By Sammy Ta
The clock read 9:30PM and in front of me was dozens of notes, PowerPoint slides, and practice exams to review before 8AM. The all-too-familiar finals week all-nighter beckoned, and though I’ve had my fair share of experiences with studying until the sun rose, I decided to forgo the typical mug of coffee and take some over-the-counter caffeine pills instead. My friend proclaimed that they would help more than any energy drink would. I laid out all my exam materials, popped in a couple caffeine pills, and strapped myself in for a wild night of allopatric speciation and coadaptation. A wild night did ensue, but there was no evolutionary biology involved.
Around 11:30PM, what could only be described as the worst headache of my life, detracted me from my desk and led me to the bathroom floor. I decided something needed to be done. Student services at the university health system were closed, so that only left me with the ER as an option. An ER visit was outside the coverage of my standard student health insurance provided with tuition and I didn’t have a personal health insurance plan. I was wary of any costs that I might incur in the ER. Instead of an ambulance, my best friend, Eric, drove me to the hospital.
My face remained scrunched and my head continued to pound as Eric and I sat in the waiting room. When we were finally admitted, I listed my symptoms: “headache like I’ve never felt before”, vomiting, and bright light intolerance. The resident physician suggested meningitis or a brain aneurysm. He needed to run some tests to check the possibilities. It was 3AM when I called my mom, telling her that I was in the hospital, asking her what I should do knowing we didn’t have insurance. She yelled, “Let them do whatever they need to do!” Knowing mothers are worriers, I asked the doctor what the pitfalls of not getting the tests were. He simply said, “Worst case scenario is that you die”. My friend said without reluctance, “Dude, don’t die”.
I was carted off for a CT scan. Afterwards, the resident physician outlined the steps of a spinal tap and explained how the results could help determine whether aneurysm was in the picture. He missed his target three times; I was lucky enough to have a 7-inch needle jammed into my back multiple times! After I jerked and shrieked as some sort of spinal nerve was struck, the attending physician stepped in and completed the diagnostic procedure on his first try. My friend stepped out after the first needle puncture. He mentioned later that he got a little sick seeing the needle thrusting in and out. The lumbar puncture experience was terrible, but not as terrible as the bill that was to come later.
My eyes bulged at the $8,000 amount due at the bottom of the bill. Multiple service items with astounding amounts were listed. I knew hospitals had to be reimbursed for their services, but I had no idea that a simple IV saline hookup would cost me hundreds of dollars! Had I known gold was flowing into my veins, I might have declined the second IV bag as the first one ran empty. I also didn’t know that a simple CT scan and diagnostic procedure would cost thousands!

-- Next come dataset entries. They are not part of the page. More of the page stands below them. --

(* ===== verification/KVOAdapterTheory.v ===== *)
(** What [KVOAdapter] tells is what happened: the rows, their columns, and the
    lists in them. *)
From stdpp Require Import gmap.
From S2P Require Import Prelude ChunkedRangeVector IndexSet IndexSetSpec RowMap ChangeBuilder ChangeTheory ChangeMerge ChangeFinal ChangeRefinement TableRows ChangeTrack ChangeTrackRun DeepChange LogData TransactLog Transaction TransactLogTheory TransactLogEnd KVOAdapter.
Import KVO.

Section Rows.
Context {build : Build} {T : Type} {ops : IndexSetOps T} {laws : IndexSetLaws T}.
Implicit Types (b : CollectionChangeBuilder T) (l : list TableRow) (x : ObserverState T) (info : TransactionChangeInfo T).

(** ** Where a row is *)
Lemma reports_agree n b l t :
  reports n b l → t < n → at_ l t ≠ None → ∀ y, 0 ≤ y < t → has (insertions (changes b)) y ↔ has (deletions (changes b)) y.
Proof.
  intros (Hdel&Hins&_) Ht Hat y Hy. destruct (at_ l t) as [r0|] eqn:Hr0; [|done]. pose proof (at_Some _ _ _ Hr0).
  rewrite Hins, Hdel by lia. destruct (at_is_Some l y) as [r Hr]; [lia|]. split.
  - intros (r1&?&?) (r2&?&?). congruence.
  - intros Hno. exists r. split; [done|]. intros ?. apply Hno. by exists r.
Qed.

(** The moves are searched for the row first. *)
Lemma new_row_ndx_ok n b l idx :
  reports n b l → 0 ≤ idx < n → n + len l + 2 ≤ npos →
  (∃ p r, at_ l p = Some r ∧ row_origin r = Some idx ∧ new_row_ndx (changes b) idx = Some (Some p)) ∨
  ((∀ p r, at_ l p = Some r → row_origin r ≠ Some idx) ∧ new_row_ndx (changes b) idx = Some None).
Proof.
  intros Hrep Hidx Hmax. pose proof Hrep as (Hdel&Hins&Hmv&Hsort&_&Hwd&Hwi&_). assert (0 ≤ len l) by (unfold len; lia).
  unfold new_row_ndx.
  destruct (sorted_partition move_le (λ m, from m <? idx) (moves (changes b))) as (l1&l2&Heq&H1&H2&->).
  { apply Sorted_StronglySorted; [|done]. intros ???. unfold move_le. lia. }
  { intros m m'. unfold move_le. rewrite !Z.ltb_ge. lia. }
  assert (∀ m, m ∈ moves (changes b) → from m = idx → moves (changes b) !! length l1 = head l2 ∧ m ∈ l2) as Hfound.
  { intros m Hm E. rewrite Heq in Hm |- *. rewrite lookup_app_r, Nat.sub_diag by lia. split; [by destruct l2|].
    apply elem_of_app in Hm as [Hm|Hm]; [|done]. rewrite Forall_forall in H1. specialize (H1 m Hm). simpl in H1. lia. }
  assert (moves (changes b) !! length l1 = head l2) as ->.
  { rewrite Heq, lookup_app_r, Nat.sub_diag by lia. by destruct l2. }
  assert (∀ m, m ∈ l2 → idx ≤ from m) as Hle.
  { intros m Hm. rewrite Forall_forall in H2. specialize (H2 m Hm). simpl in H2. lia. }
  set (unmoved := deleted ← set_contains (deletions (changes b)) idx; _).
  assert ((∀ m, m ∈ moves (changes b) → from m ≠ idx) →
    (∃ p r, at_ l p = Some r ∧ row_origin r = Some idx ∧ unmoved = Some (Some p)) ∨
    ((∀ p r, at_ l p = Some r → row_origin r ≠ Some idx) ∧ unmoved = Some None)) as Hunmoved.
  { intros Hno. unfold unmoved. rewrite law_contains by (done || lia). cbn [mbind option_bind].
    case_bool_decide as Hd.
    - right. split; [|done]. intros p r Hr Ho. apply (Hno (mkMove idx p)); [|done]. apply Hmv. simpl. split; [|by exists r].
      intros ->. apply Hdel in Hd; [|done]. apply Hd. by exists r.
    - left. assert (∃ r, at_ l idx = Some r ∧ row_origin r = Some idx) as (r&Hr&Ho).
      { destruct (at_ l idx) as [r|] eqn:Hr.
        - exists r. split; [done|]. destruct (decide (row_origin r = Some idx)) as [|Hne]; [done|]. exfalso. apply Hd, Hdel; [done|].
          intros (r'&?&?). congruence.
        - exfalso. apply Hd, Hdel; [done|]. intros (r'&?&_). congruence. }
      exists idx, r. split; [done|]. split; [done|]. rewrite law_unshift by (done || lia). cbn [mbind option_bind]. do 2 f_equal.
      apply (shift_pinned (insertions (changes b)) (deletions (changes b))); try done; [lia| | |].
      + assert (∀ t, has (insertions (changes b)) t → t < len l) as Hlt by (by intros t (r'&?%at_Some&_)%Hins; lia).
        pose proof (size_lt _ (len l) Hwi ltac:(done) Hlt). pose proof (at_Some _ _ _ Hr). lia.
      + intros (r'&?&?)%Hins. congruence.
      + eapply (reports_agree n); [done|lia|congruence]. }
  destruct l2 as [|m l2]; cbn [head].
  { apply Hunmoved. intros m Hm E. destruct (Hfound m Hm E) as [_ Hin]. by apply elem_of_nil in Hin. }
  destruct (Z.eqb_spec (from m) idx) as [E|E].
  - left. assert (m ∈ moves (changes b)) as (_&r&Hr&Ho)%Hmv.
    { rewrite Heq. apply elem_of_app. right. constructor. }
    exists (to m), r. split; [done|]. split; [congruence|done].
  - apply Hunmoved. intros m' Hm' E'. destruct (Hfound m' Hm' E') as [_ [->|Hin]%elem_of_cons]; [done|].
    assert (from m ≤ from m') as Hle'; [|pose proof (Hle m ltac:(constructor)); lia].
    assert (StronglySorted move_le (l1 ++ m :: l2)) as Hss.
    { rewrite <-Heq. apply Sorted_StronglySorted; [|done]. intros ???. unfold move_le. lia. }
    apply StronglySorted_app in Hss as (_&_&[_ Hss]%StronglySorted_inv). rewrite Forall_forall in Hss. by apply (Hss m').
Qed.

(** ** The columns of a row *)
Definition change_at x (c : Z) : ColumnInfo T := default default_column (at_ (row_changes x) c).

(** The place of an observed row is never changed. *)
Definition same_observer x x' : Prop :=
  table_ndx x' = table_ndx x ∧ row_ndx x' = row_ndx x ∧ user_info x' = user_info x.

(** [x] was told nothing yet; its row is now [r]. *)
Definition row_told x x' (r : TableRow) : Prop :=
  same_observer x x' ∧
  ∀ c, 0 ≤ c < npos → kind (change_at x' c) = (if decide (c ∈ dirty r) then KindSet else KindNone) ∧
    (c ∈ dirty r → c < len (row_changes x') ∧ initial_column_index (change_at x' c) = c).

Lemma column_loop_ok idx : ∀ cs i changes,
  0 ≤ idx → Forall set_wf cs → (length cs ≤ length changes)%nat →
  ∃ res, column_loop (T := T) [] idx i cs changes = Some res ∧ length res = length changes ∧
    ∀ k ch, changes !! k = Some ch → res !! k = Some (match cs !! k with
      | Some c => mkColumnInfo (Z.of_nat (i + k))
          (if negb (Z.of_nat (i + k) =? npos) && bool_decide (has c idx) then KindSet else kind ch) (indices ch)
      | None => ch end).
Proof.
  induction cs as [|c cs IH]; intros i changes Hidx Hwf Hlen; [by exists changes|].
  destruct changes as [|ch changes]; simpl in Hlen; [lia|]. apply Forall_cons in Hwf as [Hc Hcs].
  cbn [column_loop]. unfold column_change. rewrite law_contains by done. cbn [mbind option_bind].
  destruct (IH (S i) changes Hidx Hcs ltac:(lia)) as (l&->&Hl&Hat). cbn [mbind option_bind]. eexists. split; [done|].
  split; [simpl; lia|]. intros [|k] ch' Hk; simpl in *.
  - injection Hk as ->. by rewrite Nat.add_0_r.
  - rewrite (Hat k ch' Hk). by rewrite Nat.add_succ_r.
Qed.

Lemma row_changes_told b l x p r :
  cells b l → at_ l p = Some r → row_changes x = [] → has (modifications (changes b)) p →
  ∃ cs, column_loop [] p 0 (columns (changes b)) (resize (length (columns (changes b))) default_column (row_changes x)) = Some cs ∧
    row_told x (set_row_changes x cs) r.
Proof.
  intros [[_ Hwf] _ _ Hcols] Hr Hnone Hmod. pose proof (at_Some _ _ _ Hr). set (n := length (columns (changes b))).
  destruct (column_loop_ok p (columns (changes b)) 0 (resize n default_column (row_changes x))) as (cs&->&Hlen&Hat);
    [lia|done|by rewrite length_resize|].
  rewrite length_resize in Hlen. exists cs. split; [done|]. split; [done|]. intros c Hc. unfold change_at. simpl.
  assert (at_ cs c = c' ← columns (changes b) !! Z.to_nat c;
    Some (mkColumnInfo c (if negb (c =? npos) && bool_decide (has c' p) then KindSet else KindNone) set_nil)) as ->.
  { unfold at_. rewrite decide_True by lia. destruct (columns (changes b) !! Z.to_nat c) as [c'|] eqn:Hc'; simpl.
    - pose proof (lookup_lt_Some _ _ _ Hc'). rewrite (Hat _ default_column).
      + rewrite Hc'. simpl. by rewrite Z2Nat.id by lia.
      + rewrite Hnone, resize_nil. by apply lookup_replicate_2.
    - apply lookup_ge_None in Hc'. apply lookup_ge_None. lia. }
  assert (c ∈ dirty r ↔ ∃ c', columns (changes b) !! Z.to_nat c = Some c' ∧ has c' p) as Hd.
  { pose proof (Hcols (Z.to_nat c) p) as Hcp. rewrite Z2Nat.id in Hcp by lia. unfold col_has in Hcp. rewrite Hcp. split.
    - intros ?. by exists r.
    - intros (r'&?&?). by simplify_eq. }
  destruct (columns (changes b) !! Z.to_nat c) as [c'|] eqn:Hc'; simpl.
  - apply lookup_lt_Some in Hc'. rewrite (proj2 (Z.eqb_neq c npos)) by lia. simpl. split; [|intros _; split; [unfold len; lia|done]].
    case_bool_decide as Hh; case_decide as Hcd; try done; destruct Hd as [Hd1 Hd2]; [destruct Hcd; eauto|].
    destruct Hh. destruct (Hd1 Hcd) as (?&?&?). congruence.
  - rewrite decide_False by (rewrite Hd; by intros (?&?&_)). split; [done|]. intros Hin. by destruct (proj1 Hd Hin) as (?&?&_).
Qed.

Lemma told_nothing x r : row_changes x = [] → dirty r = ∅ → row_told x x r.
Proof.
  intros Hx Hr. split; [done|]. intros c Hc. unfold change_at, at_. rewrite Hx, Hr. rewrite decide_True by lia.
  rewrite lookup_nil, decide_False by set_solver. split; [done|set_solver].
Qed.

(** ** An observed row *)
Lemma before_row_ok info x n l :
  table_indices info = [] → column_indices info = [] → 0 ≤ table_ndx x → row_changes x = [] → 0 ≤ row_ndx x < n →
  n + len l + 2 ≤ npos →
  reports n (table_builder (tables info) (Z.to_nat (table_ndx x))) l →
  cells (table_builder (tables info) (Z.to_nat (table_ndx x))) l →
  (∃ p r x', at_ l p = Some r ∧ row_origin r = Some (row_ndx x) ∧ before_row info x = Some (x', []) ∧ row_told x x' r) ∨
  ((∀ p r, at_ l p = Some r → row_origin r ≠ Some (row_ndx x)) ∧ before_row info x = Some (x, [user_info x])).
Proof.
  intros Hti Hci Ht Hx Hrow Hmax Hrep Hcells. unfold before_row, new_table_ndx. rewrite Hti. change (len (A := Z) []) with 0.
  rewrite (proj2 (Z.ltb_ge (table_ndx x) 0)) by lia. rewrite Hci.
  assert (at_ (tables info) (table_ndx x) = tables info !! Z.to_nat (table_ndx x)) as Eat by (unfold at_; by rewrite decide_True).
  rewrite Eat. unfold table_builder in *. destruct (tables info !! Z.to_nat (table_ndx x)) as [b|]; simpl in *.
  - destruct (new_row_ndx_ok n b l (row_ndx x) Hrep Hrow Hmax) as [(p&r&Hr&Ho&->)|[Hno ->]]; cbn [mbind option_bind]; [left|by right].
    pose proof (at_Some _ _ _ Hr). rewrite law_contains by (apply Hcells || lia). cbn [mbind option_bind].
    case_bool_decide as Hm.
    + destruct (row_changes_told b l x p r Hcells Hr Hx Hm) as (cs&Hcs&Htold). unfold at_ at 2. rewrite lookup_nil.
      destruct (decide _); cbn [default]; rewrite Hcs; cbn [mbind option_bind]; eauto 8.
    + exists p, r, x. do 3 (split; [done|]). apply told_nothing; [done|].
      destruct (decide (dirty r = ∅)) as [|Hd]; [done|]. destruct Hm. apply (cells_mods _ _ Hcells). by exists r.
  - left. destruct Hrep as (Hdel&_). destruct (at_ l (row_ndx x)) as [r|] eqn:Hr.
    + assert (row_origin r = Some (row_ndx x)) as Ho.
      { destruct (decide (row_origin r = Some (row_ndx x))) as [|Hne]; [done|]. exfalso.
        apply (has_nil (row_ndx x)), (Hdel _ Hrow). intros (r'&?&?). congruence. }
      exists (row_ndx x), r, x. do 3 (split; [done|]). apply told_nothing; [done|].
      destruct (decide (dirty r = ∅)) as [|Hd]; [done|]. exfalso. apply (has_nil (row_ndx x)), (cells_mods _ _ Hcells). by exists r.
    + exfalso. apply (has_nil (row_ndx x)), (Hdel _ Hrow). intros (r'&?&_). congruence.
Qed.
End Rows.

(** ** What the handlers leave alone *)
(** The steps of a computation that succeeded *)
Ltac run_steps :=
  repeat match goal with
  | H : (_ ≫= _) = Some _ |- _ => apply bind_Some in H as (?&?&H)
  | H : (if _ then _ else _) = Some _ |- _ => case_match; try discriminate H
  | H : (match ?p with (_, _) => _ end) = Some _ |- _ => destruct p eqn:?
  | H : (match ?p with Some _ => _ | None => _ end) = Some _ |- _ => destruct p eqn:?; try discriminate H
  | H : Some _ = Some _ |- _ => injection H as H; try subst
  end.

Section Frame.
Context {build : Build} {T : Type} {ops : IndexSetOps T}.
Implicit Types (b : CollectionChangeBuilder T) (o : TransactLog.Observer T) (w : World).

(** [modifications_new] is only used in change sets that are finished. *)
Definition keeps_new (f : CollectionChangeBuilder T → option (CollectionChangeBuilder T)) : Prop :=
  ∀ b b', f b = Some b' → modifications_new (changes b') = modifications_new (changes b).

Lemma for_each_col_new f : keeps_new (ChangeBuilder.for_each_col f).
Proof. intros b b'. unfold ChangeBuilder.for_each_col. intros H. run_steps; done. Qed.

Ltac keeps_new_tac :=
  intros b b' H; run_steps;
  repeat match goal with
  | H : ChangeBuilder.for_each_col _ _ = Some _ |- _ => apply for_each_col_new in H
  end; repeat case_match; simplify_eq/=; congruence.

Lemma modify_new ndx col : keeps_new (λ b, ChangeBuilder.modify b ndx col).
Proof. unfold ChangeBuilder.modify. keeps_new_tac. Qed.

Lemma insert_new index count track : keeps_new (λ b, ChangeBuilder.insert b index count track).
Proof. unfold ChangeBuilder.insert. keeps_new_tac. Qed.

Lemma erase_new index : keeps_new (λ b, ChangeBuilder.erase b index).
Proof. unfold ChangeBuilder.erase. keeps_new_tac. Qed.

Lemma clear_new size : keeps_new (λ b, ChangeBuilder.clear b size).
Proof. unfold ChangeBuilder.clear. keeps_new_tac. Qed.

Lemma move_new from_ to_ : keeps_new (λ b, ChangeBuilder.move b from_ to_).
Proof. unfold ChangeBuilder.move. keeps_new_tac. Qed.

Lemma clean_new : keeps_new ChangeBuilder.clean_up_stale_moves.
Proof. unfold ChangeBuilder.clean_up_stale_moves. keeps_new_tac. Qed.

Lemma move_over_new row last track : keeps_new (λ b, ChangeBuilder.move_over b row last track).
Proof. unfold ChangeBuilder.move_over. keeps_new_tac. Qed.

Lemma map_move_new key ndx : keeps_new (λ b, ChangeBuilder.map_move b key ndx).
Proof. unfold ChangeBuilder.map_move. keeps_new_tac. Qed.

What started out as a possible brain aneurysm, turned out to be a bad migraine. The migraines continued as any movement more than 20 yards during the next week would cause me to get sick and vomit. Had I known I was going to owe $8,000 for one night in the ER, I would have waited until the next morning when I could have visited the student university health department, free of charge. I ended up doing that a couple days after my ER visit anyways and that’s where they figured out what the ER folk couldn’t. They gave me a prescription for some vasopressin to help with my migraines and sent me on my merry way. The drugs helped and my migraines haven’t returned since. What didn’t help was the $8,000 bill that was added to my already growing debt from student loans.
Sammy Ta, MPH was a contestant in the 2013 Costs of Care Essay Contest. His College Bucket-list: Study Abroad, Go Streaking on the Quad, Acquire an $8,000 Medical Bill.